Of bad nights and bruises, Jason Myles Goss’s songs show, rather than tell.
I was born in the gutter from a mother just seventeen
No father or a brother in a world so hard and mean
I learned to fight before I learned to read
I could could throw my hands with a devilish speed
And someday, Mama, you’ll see I’m gonna be somebody
For this 90s-music veteran, having cut my teeth on Counting Crows’ August and Everything After and whetted my appetite for roots-alternative via the Wallflowers’ Bringing Down the Horse, it’s refreshing to hear a songwriter with the honest songwriting ability of Jason Myles Goss. The Massachusetts songwriter who is equally indebted to similar influences, owes a great deal to the former Dylan’s ability to craft a memorable lyric, coupled with Joe Pug’s amazing modern folk delivery.
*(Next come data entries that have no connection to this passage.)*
(* ===== verification/Os.v ===== *)
(** * Os: the kernel as a whole

    All statics, the agent registry, the page tables, the context store, the timers and the
    inference queue in one state, and every operation on them as a step: system calls, timer
    interrupts, scheduling, agents, capabilities, ipc, shared memory, contexts.  The invariants of
    the components hold together in every reachable state, and the ways they depend on each other
    are among them. *)

From S2P Require Import Prelude Capability FrameAlloc Task Paging Scheduler Kernel Ownership Switch Ipc Agent Bytes OxideFs ContextStore Heap Timer Gpu Syscall.

Module Os.
Import Frames CapTable Tasks Sched Kern Ownership Switch Syscall.

(** ** Operations that neither create nor remove a task

    They may wake tasks, allocate frames and change what the ipc modules own, keeping its
    invariants. *)
Definition moved : relation Scheduler := rtc (λ s s', ∃ id, s' = (unblock s id).2).

Definition frames_le (o o' : option BitmapFrameAllocator) : Prop :=
  ∀ a, o = Some a → alloc_wf a → ∃ a', o' = Some a' ∧ fewer_free a a'.

(** No mailbox is over its capacity. *)
Definition mail_ok (k : Kernel) : Prop := ∀ t q, k_mailboxes k !! t = Some q → (length q ≤ Ipc.MAILBOX_CAPACITY)%nat.

Record quiet (k k' : Kernel) : Prop := {
  qu_sched : moved (k_sched k) (k_sched k');
  qu_ids : k_ids k' = k_ids k;
  qu_contexts : k_contexts k' = k_contexts k;
  qu_frames : frames_le (k_frames k) (k_frames k');
  qu_boxes : ∀ t, is_Some (k_mailboxes k !! t) → is_Some (k_mailboxes k' !! t);
  qu_caps : table_wf (k_caps k) → table_wf (k_caps k');
  qu_mail : mail_ok k → mail_ok k';
  qu_chan : Ipc.channels_wf k → Ipc.channels_wf k';
}.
Couple that with an amazing pop-rock hook which instantly reminds of Tonic’s Emerson Hart, and “Black Lights” is a stunning discovery which serves as a perfect introduction to the songwriter’s fourth album, Radio Dial, an album which works as hard as this song’s boxing protagonist to craft meaningful music which resonates like a brutal right-hook.
All I have are bad nights
Wrapping knuckles, taping hands tight
The calm after a fistfight is the hollowest sound I know …
Almost like the hollow sound you’ll briefly hear between your ears before you hit play and dig up a copy of this stellar album so you can hear a dozen more just as good.